Kon-Tiki was chosen by the Motion Picture Academy of Arts and Sciences as one of five nominees for its award for best foreign language film of 2012. In explaining its choice, the Academy singled out Hagen for praise, saying that his performance created a feeling of intimacy in a film with a very broad scope. The film was also nominated for a Golden Globe.

==Personal life==
Hagen is based in Oslo and Stockholm.
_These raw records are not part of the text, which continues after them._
(** [Pad] of bytes that fit. *)
Lemma writer_Pad_fits f w n : writer_wf f w -> 0 <= n <= buf_room w ->
  exists f' w', writer_Pad n w = Ret OK w' /\ performed f w (padding_bytes n 0) (checksum_generator_ w) OK f' w'.
Proof.
  intros Hw Hn. rewrite writer_Pad_eq. assert (zlen (padding_bytes n 0) = n) as Hz by (apply zlen_replicate; lia).
  destruct (pad_loop_fits (Z.to_nat n) f w n Hw Hn) as (b & Hloop & Hr). erewrite bind_Ret by exact Hloop. cbn [ok negb].
  unfold pad_end. erewrite bind_Ret by reflexivity. erewrite bind_Ret by reflexivity. rewrite bind_gets. unfold opt.
  set (c := if perform_data_verification_ (w_options w) then Extend (buffered_data_crc32c_checksum_ w) (padding_bytes n 0)
            else buffered_data_crc32c_checksum_ w).
  exists f, (set_filesize (u64 (filesize_ w + n)) (set_pending_sync true (set_crc c (set_buf b w)))). split.
  - cbn [w_options set_filesize set_pending_sync set_buf]. unfold c.
    destruct (perform_data_verification_ (w_options w)); cbn [when]; [|done].
    assert (copy_out (cursize_ (buf_ w)) n b = Ret (padding_bytes n 0) b) as Hout.
    { pose proof (bw_cursize _ (ww_buf _ _ Hw)). pose proof (zlen_buffered _ (ww_buf _ _ Hw)) as Hzb. destruct Hr as (Hb & Hx & _).
      pose proof (zlen_buffered _ Hb) as Hzc. rewrite Hx, zlen_app, Hz, Hzb in Hzc. pose proof (bw_cursize _ Hb). pose proof (bw_memory _ Hb).
      rewrite copy_out_ok by lia. f_equal. transitivity (drop (Z.to_nat (cursize_ (buf_ w))) (buffered b)).
      - unfold sub, buffered. rewrite take_drop_commute. f_equal. f_equal. lia.
      - rewrite Hx, drop_app_length'; [done|]. unfold zlen in Hzb. lia. }
    erewrite bind_Ret; [reflexivity|]. by erewrite bind_Ret by (apply (zoom_Ret buf_lens), Hout).
  - rewrite <- Hz at 2. apply pad_done, buffer_put; [done|done| |].
    + unfold c. destruct (perform_data_verification_ _); [apply Extend_range|]; apply Hw.
    + intros _ Hwc. apply andb_prop in Hwc as [Hp _]. unfold c. by rewrite Hp.
Qed.
Definition in_dir (dir filename : string) : option string :=
  if String.prefix (dir +:+ "/") filename then Some (String.substring (String.length dir + 1) (String.length filename) filename) else None.
Definition GetChildren (dir : string) : prog Env (list string) :=
  gets (fun e => omap (in_dir dir) (map_to_list (file_map_ e)).*1).

Definition env_DeleteFile (fname : string) : prog Env EnvStatus :=
  m ← gets file_map_;
  match m !! fname with
  | None => mret (EnvIOError fname "File not found")
  | Some _ => DeleteFileInternal fname;; mret EnvOK
  end.

Definition env_GetFileSize (fname : string) : prog Env (EnvStatus * option Z) :=
  m ← gets file_map_;
  match m !! fname with
  | None => mret (EnvIOError fname "File not found", None)
  | Some p => n ← on_zoad_file p (getf zf_file_size); mret (EnvOK, Some n)
  end.

Definition RenameFile (src target : string) : prog Env EnvStatus :=
  m ← gets file_map_;
  match m !! src with
  | None => mret (EnvIOError src "File not found")
  | Some p =>
    on_zoad_file p (putf (set_zf_name target));;
    modify (fun e => set_file_map (<[target := p]> (file_map_ e)) e);;
    modify (fun e => set_file_map (delete src (file_map_ e)) e);;
    mret EnvOK
  end.

(** The lock is its name. *)
Definition LockFile (fname : string) : prog Env (EnvStatus * option string) :=
  l ← gets locked_files_;
  if decide (fname ∈ l) then mret (EnvIOError ("lock " +:+ fname) "already held by process", None)
  else modify (set_locked ({[fname]} ∪ l));; mret (EnvOK, Some fname).

Definition UnlockFile (lock : string) : prog Env EnvStatus :=
  modify (fun e => set_locked (locked_files_ e ∖ {[lock]}) e);; mret EnvOK.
He said that he once planned to be a marine biologist.

==Filmography==

Film
| Year | Title | Role | Notes |
|---|---|---|---|
| 2004 | Cry in the Woods | Politivakt |  |
| 2006 | Blokk B | Him | short |
| 2006 | Roswell Enterprises | William | short |
| 2006 | Miracle | Assistant |  |
| 2008 | Cold Lunch | Caretaker |  |
| 2008 | De gales hus | Tussi |  |
| 2008 | Troubled Water | Jan Thomas |  |
| 2008 | Max Manus; Man Of War | Roy Nilsen |  |
| 2009 | The Storm in My Heart | Kris |  |
| 2009 | Amor | Thomas | short |
| 2011 | I Travel Alone | Hasse Ognatun |  |
| 2012 | Kon-Tiki | Thor Heyerdahl |  |
| 2013 | Gåten Ragnarok | Sigurd Svendsen |  |
| 2014 | In Order of Disappearance | Greven |  |
| 2016 | The Last King | Gisle |  |
| 2016 | Beyond Sleep | Arne |  |
| 2016 | A Conspiracy of Faith | Johannes | Flaskepost fra P in Danish |
| 2017 | What Happened to Monday | Jerry |  |
| 2019 | Out Stealing Horses |  |  |
| 2019 | Amundsen | Roald Amundsen |  |
| 2021 | The Middle Man | Frank Farrelli |  |
| 2022 | Everybody Hates Johan | Johan Grande |  |
| 2026 | Den Hemmelige Kvinde | Joachim |  |

Television
| Year | Title | Role | Notes |
|---|---|---|---|
| 2006 | Sejer - Svarte sekunder | Tomme | Mini-series |
| 2010-2011 | Buzz Aldrin, hvor ble det av deg i alt mylderet? | Matthias |  |
| 2017 | Valkyrien | Leif |  |
| 2019 | Exit | William Bergvik |  |
| 2021 | Furia | Asgeir |  |
| 2021 | Beforeigners | Doctorand |  |
| 2022 | Dag og natt | Jerry (Gjermund) |  |
| 2025 | The Couple Next Door | Isak |  |

==Awards and nominations==

| Year | Nominated work | Award | Result |
|---|---|---|---|
| 2007 | Verdas mest forelska par | Heddaprisen Award for Best Supporting Actor | Won |
| 2007 | Ingen skriv til obersten | Heddaprisen Award for Best Supporting Actor | Won |
| 2008 | Troubled Water | Kanonprisen Award for Best Actor in a Leading Role | Won |
| 2009 | The Storm in My Heart | Kanonprisen Award for Best Supporting Actor | Won |

| Year | Organization | Category | Nominee(s) | Result | Ref. |
|---|---|---|---|---|---|
| 2017 | Gullruten | Best Actor, TV Drama | Himself for Valkyrien | Won |  |

- The citation for the Heddaprisen Award praised Valheim Hagen's “imaginative skill at creating characters that... expresses itself in a vigorous physical expressiveness.”